1/ Pouvez-vous évoquer votre parcours personnel et le chemin qui vous a conduite à vous intéresser aux Rohingyas ?

                                                                                                              

En 2005, après avoir vécu quatre années en Malaisie et en Thaïlande, j’ai décidé de prendre la route, en commençant par la Birmanie. Je m’interrogeais sur la dictature birmane et ce que je pourrais en découvrir sans pour autant mettre en péril les gens que je croiserais.

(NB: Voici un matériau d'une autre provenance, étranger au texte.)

(* ===== verification/Kbd.v ===== *)
(** * Keyboard and serial port

    [kbd.c], [kbd.h] and the rest of [uart.c]: the translation of scan codes to
    characters with its modifier state, and the two [getc]s that feed
    [consoleintr]. *)

From S2P Require Import Prelude Machine Str Spin Flt ProcTable Proc Printf Console.
Local Open Scope Z_scope.

(** ** The tables of [kbd.h] *)

Definition KBSTATP : Z := 0x64.
Definition KBS_DIB : Z := 0x01.
Definition KBDATAP : Z := 0x60.
Definition SHIFT : Z := Z.shiftl 1 0.
Definition CTL : Z := Z.shiftl 1 1.
Definition ALT : Z := Z.shiftl 1 2.
Definition CAPSLOCK : Z := Z.shiftl 1 3.
Definition NUMLOCK : Z := Z.shiftl 1 4.
Definition SCROLLLOCK : Z := Z.shiftl 1 5.
Definition E0ESC : Z := Z.shiftl 1 6.

(** An array of 256 bytes with the given leading and designated entries. *)
Definition array256 (first : list Z) (rest : list (nat * Z)) : list Z :=
  foldl (λ t e, <[e.1 := e.2]> t) (first ++ replicate (256 - length first) 0) rest.
Definition shiftcode : list Z :=
  array256 [] [(0x1D%nat, CTL); (0x2A%nat, SHIFT); (0x36%nat, SHIFT); (0x38%nat, ALT); (0x9D%nat, CTL); (0xB8%nat, ALT)].
Definition togglecode : list Z := array256 [] [(0x3A%nat, CAPSLOCK); (0x45%nat, NUMLOCK); (0x46%nat, SCROLLLOCK)].
(** The keys of the extended code, with the keypad's Enter and slash. *)
Definition extended (enter slash : Z) : list (nat * Z) :=
  [(0x9C%nat, enter); (0xB5%nat, slash); (0xC8%nat, 0xE2); (0xD0%nat, 0xE3); (0xC9%nat, 0xE6); (0xD1%nat, 0xE7);
   (0xCB%nat, 0xE4); (0xCD%nat, 0xE5); (0x97%nat, 0xE0); (0xCF%nat, 0xE1); (0xD2%nat, 0xE8); (0xD3%nat, 0xE9)].
Definition normalmap : list Z := array256
  ([0; 0x1B] ++ chars "1234567890-=" ++ [8; 9] ++ chars "qwertyuiop[]" ++ [10; 0] ++ chars "asdfghjkl;'`" ++ [0; 92] ++
   chars "zxcvbnm,./" ++ [0; 42; 0; 32; 0; 0; 0; 0; 0; 0; 0; 0; 0; 0; 0; 0; 0] ++ chars "789-456+1230." ++ [0; 0; 0; 0])
  (extended 10 47).
Definition shiftmap : list Z := array256
  ([0; 27] ++ chars "!@#$%^&*()_+" ++ [8; 9] ++ chars "QWERTYUIOP{}" ++ [10; 0] ++ chars "ASDFGHJKL:" ++ [34; 126; 0; 124] ++
   chars "ZXCVBNM<>?" ++ [0; 42; 0; 32; 0; 0; 0; 0; 0; 0; 0; 0; 0; 0; 0; 0; 0] ++ chars "789-456+1230." ++ [0; 0; 0; 0])
  (extended 10 47).
(** [C(x)] of the characters of a string. *)
Definition ctl (x : string) : list Z := Ctl <$> chars x.
Definition ctlmap : list Z := array256
  (replicate 16 0 ++ ctl "QWERTYUIOP" ++ [0; 0; 13; 0] ++ ctl "ASDFGHJKL" ++ [0; 0; 0; 0; Ctl 92] ++
   ctl "ZXCVBNM" ++ [0; 0; (Ctl 47) mod 2^8; 0; 0])
  (extended 13 ((Ctl 47) mod 2^8)).
Definition byte_at (t : list Z) (i : Z) : Z := nth (Z.to_nat i) t 0.

(** ** Scan codes to characters *)

(** [if(shift & CAPSLOCK) ...] *)
Definition caps (shift c : Z) : Z :=
  if Z.land shift CAPSLOCK =? 0 then c
  else if (97 <=? c) && (c <=? 122) then c + (65 - 97)
  else if (65 <=? c) && (c <=? 90) then c + (97 - 65) else c.
(** The translation of [kbdgetc]: the new [shift] and the result. *)
Definition translate (shift data : Z) : Z * Z :=
  if data =? 0xE0 then (Z.lor shift E0ESC, 0)
  else if negb (Z.land data 0x80 =? 0) then
    let data := if negb (Z.land shift E0ESC =? 0) then data else Z.land data 0x7F in
    (Z.ldiff shift (Z.lor (byte_at shiftcode data) E0ESC), 0)
  else
    let '(data, shift) := if negb (Z.land shift E0ESC =? 0) then (Z.lor data 0x80, Z.ldiff shift E0ESC) else (data, shift) in
    let shift := Z.lor shift (byte_at shiftcode data) in
    let shift := Z.lxor shift (byte_at togglecode data) in
    let charcode := nth (Z.to_nat (Z.land shift (Z.lor CTL SHIFT))) [normalmap; shiftmap; ctlmap; ctlmap] [] in
    (shift, caps shift (byte_at charcode data)).

Section Devices.
Context {D : Type} `{!Ports D}.
(** The keyboard's [shift] and the devices. *)
Record kbd := Kbd { k_shift : Z; k_dev : D }.
Definition kin (p : Z) : M kbd Z := λ s, let '(v, d) := inb p (k_dev s) in Ok (v, Kbd (k_shift s) d).
Definition kbdgetc : M kbd Z :=
  st ← kin KBSTATP;
  if Z.land st KBS_DIB =? 0 then mret (-1) else
  data ← kin KBDATAP;
  sh ← gets k_shift;
  let '(sh', c) := translate sh data in
  modify (λ s, Kbd sh' (k_dev s));;
  mret c.

(** [uartinit] with the routing of its interrupt ([ioapicenable]) left to the
    caller; the result says whether to do it. *)
Definition uartinit : M (con D) bool :=
  out_ (COM1 + 2) 0;;
  out_ (COM1 + 3) 0x80;;
  out_ (COM1 + 0) (115200 / 9600);;
  out_ (COM1 + 1) 0;;
  out_ (COM1 + 3) 0x03;;
  out_ (COM1 + 4) 0;;
  out_ (COM1 + 1) 0x01;;
  v ← in_ (COM1 + 5);
  if v =? 0xFF then mret false else
  modify (λ s, Con (panicked s) true (crt s) (dev s));;
  in_ (COM1 + 2);;
  in_ (COM1 + 0);;
  forM (chars "xv6..." ++ [10]) uartputc;;
  mret true.
Definition uartgetc : M (con D) Z :=
  u ← gets uart;
  if negb u then mret (-1) else
  v ← in_ (COM1 + 5);
  if Z.land v 0x01 =? 0 then mret (-1) else in_ (COM1 + 0).
End Devices.
Arguments kbd _ : clear implicits.

Section Interrupts.
Context {E D : Type} `{!Services E} `{!Ports D}.
Variable l : lens (pst E) (console D).
Variable kl : lens (pst E) (kbd D).
Variable ch_r : Z.
Definition kbdintr (fuel : nat) : M (pst E) unit := consoleintr l ch_r fuel (on_lens kl kbdgetc).
Definition uartintr (fuel : nat) : M (pst E) unit := consoleintr l ch_r fuel (on_lens (out_l l) uartgetc).
End Interrupts.

(** ** What the keys type *)

Definition on (m shift : Z) : bool := negb (Z.land shift m =? 0).
Lemma on_low m shift : Z.land 15 m = m → on m shift = on m (shift mod 16).
Proof.
  intros H. unfold on. rewrite <- H at 1. rewrite Z.land_assoc. change 15 with (Z.ones 4) at 1. by rewrite Z.land_ones by lia.
Qed.
(** A letter with the given modifiers. *)
Definition letter (shift c : Z) : Z :=
  if on CTL shift then c - 96 else if xorb (on SHIFT shift) (on CAPSLOCK shift) then c - 32 else c.
(** The letter keys. *)
Definition letter_keys : list Z := filter (λ d, 97 ≤ byte_at normalmap d ≤ 122) (seqZ 0 128).
Lemma letter_keys_table d : d ∈ letter_keys → byte_at shiftcode d = 0 ∧ byte_at togglecode d = 0 ∧ Z.land d 0x80 = 0 ∧ d ≠ 0xE0 ∧
  ∀ s, 0 ≤ s < 16 → caps s (byte_at (nth (Z.to_nat (Z.land s (Z.lor CTL SHIFT))) [normalmap; shiftmap; ctlmap; ctlmap] []) d) =
    letter s (byte_at normalmap d).
Proof.
  assert (H : forallb (λ d, (byte_at shiftcode d =? 0) && (byte_at togglecode d =? 0) && (Z.land d 0x80 =? 0) && negb (d =? 0xE0) &&
    forallb (λ s, caps s (byte_at (nth (Z.to_nat (Z.land s (Z.lor CTL SHIFT))) [normalmap; shiftmap; ctlmap; ctlmap] []) d) =?
      letter s (byte_at normalmap d)) (seqZ 0 16)) letter_keys = true) by by vm_compute.
  rewrite forallb_forall in H. intros Hd%list_elem_of_In. specialize (H d Hd).
  rewrite !andb_true_iff, negb_true_iff, !Z.eqb_eq, Z.eqb_neq, forallb_forall in H. destruct H as [[[[H1 H2] H3] H4] H5].
  split_and!; try done. intros s Hs. apply Z.eqb_eq, H5, list_elem_of_In, elem_of_seqZ. lia.
Qed.
Lemma letter_low shift c : letter shift c = letter (shift mod 16) c.
Proof. unfold letter. by rewrite (on_low CTL), (on_low SHIFT), (on_low CAPSLOCK). Qed.
Lemma caps_low shift c : caps shift c = caps (shift mod 16) c.
Proof.
  unfold caps. pose proof (on_low CAPSLOCK shift eq_refl) as H. unfold on in H.
  destruct (Z.land shift CAPSLOCK =? 0), (Z.land (shift mod 16) CAPSLOCK =? 0); done.
Qed.
Lemma modifiers_low shift : Z.land shift (Z.lor CTL SHIFT) = Z.land (shift mod 16) (Z.lor CTL SHIFT).
Proof.
  change (Z.lor CTL SHIFT) with (Z.land 15 3) at 1. rewrite Z.land_assoc. change 15 with (Z.ones 4). by rewrite Z.land_ones by lia.
Qed.
Lemma typed_letter shift d : on E0ESC shift = false → d ∈ letter_keys →
  translate shift d = (shift, letter shift (byte_at normalmap d)).
Proof.
  intros He Hd. destruct (letter_keys_table d Hd) as (T1 & T2 & T3 & T4 & T5). unfold translate.
  rewrite (proj2 (Z.eqb_neq _ _) T4), T3. cbn [Z.eqb negb]. unfold on in He. rewrite He. rewrite T1, T2, Z.lor_0_r, Z.lxor_0_r. f_equal.
  rewrite caps_low, modifiers_low, letter_low. apply T5. apply Z.mod_pos_bound. lia.
Qed.

(** Pressing and releasing a key of the main block. *)
Definition plain_key (d : Z) : Prop := 0 ≤ d < 0x80 ∧ d ≠ 0x60.
Lemma key_bits d : plain_key d → Z.land (byte_at shiftcode d) (byte_at togglecode d) = 0 ∧
  Z.land (byte_at shiftcode d) E0ESC = 0 ∧ Z.land (byte_at togglecode d) E0ESC = 0 ∧
  Z.land (d + 0x80) 0x80 = 0x80 ∧ Z.land (d + 0x80) 0x7F = d ∧ Z.land d 0x80 = 0.
Proof.
  assert (H : forallb (λ d, (Z.land (byte_at shiftcode d) (byte_at togglecode d) =? 0) && (Z.land (byte_at shiftcode d) E0ESC =? 0) &&
    (Z.land (byte_at togglecode d) E0ESC =? 0) && (Z.land (d + 0x80) 0x80 =? 0x80) && (Z.land (d + 0x80) 0x7F =? d) &&
    (Z.land d 0x80 =? 0)) (seqZ 0 128) = true) by by vm_compute.
  rewrite forallb_forall in H. intros [Hd _]. specialize (H d). rewrite !andb_true_iff, !Z.eqb_eq in H.
  destruct H as [[[[[H1 H2] H3] H4] H5] H6]; [apply list_elem_of_In, elem_of_seqZ; lia|]. done.
Qed.
Lemma release_bits s sc tc e : Z.land s sc = 0 → Z.land s e = 0 → Z.land sc tc = 0 → Z.land tc e = 0 →
  Z.ldiff (Z.lxor (Z.lor s sc) tc) (Z.lor sc e) = Z.lxor s tc.
Proof.
  intros H1 H2 H3 H4. apply Z.bits_inj'. intros i Hi. rewrite Z.ldiff_spec, !Z.lxor_spec, !Z.lor_spec.
  apply (f_equal (λ z, Z.testbit z i)) in H1, H2, H3, H4. rewrite !Z.land_spec, !Z.bits_0 in *.
  destruct (Z.testbit s i), (Z.testbit sc i), (Z.testbit tc i), (Z.testbit e i); done.
Qed.
Lemma pressed_released shift d : on E0ESC shift = false → plain_key d → Z.land shift (byte_at shiftcode d) = 0 →
  let '(s1, _) := translate shift d in translate s1 (d + 0x80) = (Z.lxor shift (byte_at togglecode d), 0).
Proof.
  intros He Hd Hs. pose proof Hd as [Hd1 Hd2]. destruct (key_bits d Hd) as (B1 & B2 & B3 & B4 & B5 & B6).
  assert (He' : Z.land shift E0ESC = 0) by (unfold on in He; by apply negb_false_iff, Z.eqb_eq in He).
  unfold translate at 1. rewrite (proj2 (Z.eqb_neq d 0xE0)) by lia. rewrite B6, He'. cbn [Z.eqb negb].
  set (s1 := Z.lxor _ _). unfold translate. rewrite (proj2 (Z.eqb_neq (d + 0x80) 0xE0)) by lia. rewrite B4. cbn [Z.eqb negb].
  assert (E1 : Z.land s1 E0ESC = 0).
  { apply Z.bits_inj'. intros i Hi. unfold s1. rewrite Z.land_spec, Z.lxor_spec, Z.lor_spec.
    apply (f_equal (λ z, Z.testbit z i)) in He', B2, B3. rewrite !Z.land_spec, !Z.bits_0 in *.
    destruct (Z.testbit shift i), (Z.testbit (byte_at shiftcode d) i), (Z.testbit (byte_at togglecode d) i), (Z.testbit E0ESC i); done. }
  rewrite E1. cbn [Z.eqb negb]. rewrite B5. f_equal. by apply release_bits.
Qed.

(** The keyboard.  A letter key types the letter: its control code while
    control is held, else upper case when exactly one of shift and caps lock
    is in force, else lower case; and it leaves the modifiers as they are.  A
    key of the main block pressed and released leaves the modifiers as they
    were, except that a lock key has toggled its lock: no key stays held. *)
Theorem kbd_types shift d (He : on E0ESC shift = false) :
  (d ∈ letter_keys → translate shift d = (shift, letter shift (byte_at normalmap d))) ∧
  (plain_key d → Z.land shift (byte_at shiftcode d) = 0 →
   let '(s1, _) := translate shift d in translate s1 (d + 0x80) = (Z.lxor shift (byte_at togglecode d), 0)).
Proof. split; [by apply typed_letter|by apply pressed_released]. Qed.
Lemma kbd_types_witness : translate (Z.lor SHIFT NUMLOCK) 0x1E = (Z.lor SHIFT NUMLOCK, 65) ∧
  let '(s1, _) := translate 0 0x3A in translate s1 0xBA = (CAPSLOCK, 0).
Proof.
  split.
  - destruct (kbd_types (Z.lor SHIFT NUMLOCK) 0x1E eq_refl) as [H _]. apply H. apply (bool_decide_unpack _). by vm_compute.
  - destruct (kbd_types 0 0x3A eq_refl) as [_ H]. apply H; [split; lia|reflexivity].
Defined.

C’est au cours de ce voyage que j’ai été fascinée par l’Arakan[1] et que je me suis attachée à sa population, notamment en fréquentant une école rakhine[2] à Sittwe. Je suis devenue très proche des étudiants et des enseignants. J’étais invitée par eux aux fêtes religieuses et sportives, aux enterrements, aux mariages, aux naissances…

A cette époque, il y avait deux ou trois musulmans dans l’école que je fréquentais, des Rohingyas ou des Kamans[3]. Ils se tenaient à l’écart, au fond de la classe. C’est à ce moment que j’ai commencé à comprendre que les musulmans en Arakan étaient isolés du reste de la population. Je me suis rendue dans les villages musulmans, mais c’était clairement mal vu. Si les autorités l’apprenaient je risquais d’être expulsée. Je sentais aussi de l’anxiété chez ceux qui m’y emmenaient. Je n’y ai fait que de brefs passages. Chaque fois que je m’y suis rendue, j’ai été choquée de voir les étalages vides dans les marchés, avec simplement quelques légumes vendus à même le sol. Les regards étaient pleins de désarroi et de tristesse, et les sourires quasiment absents. Il était difficile de communiquer avec la population, qui se savait surveillée.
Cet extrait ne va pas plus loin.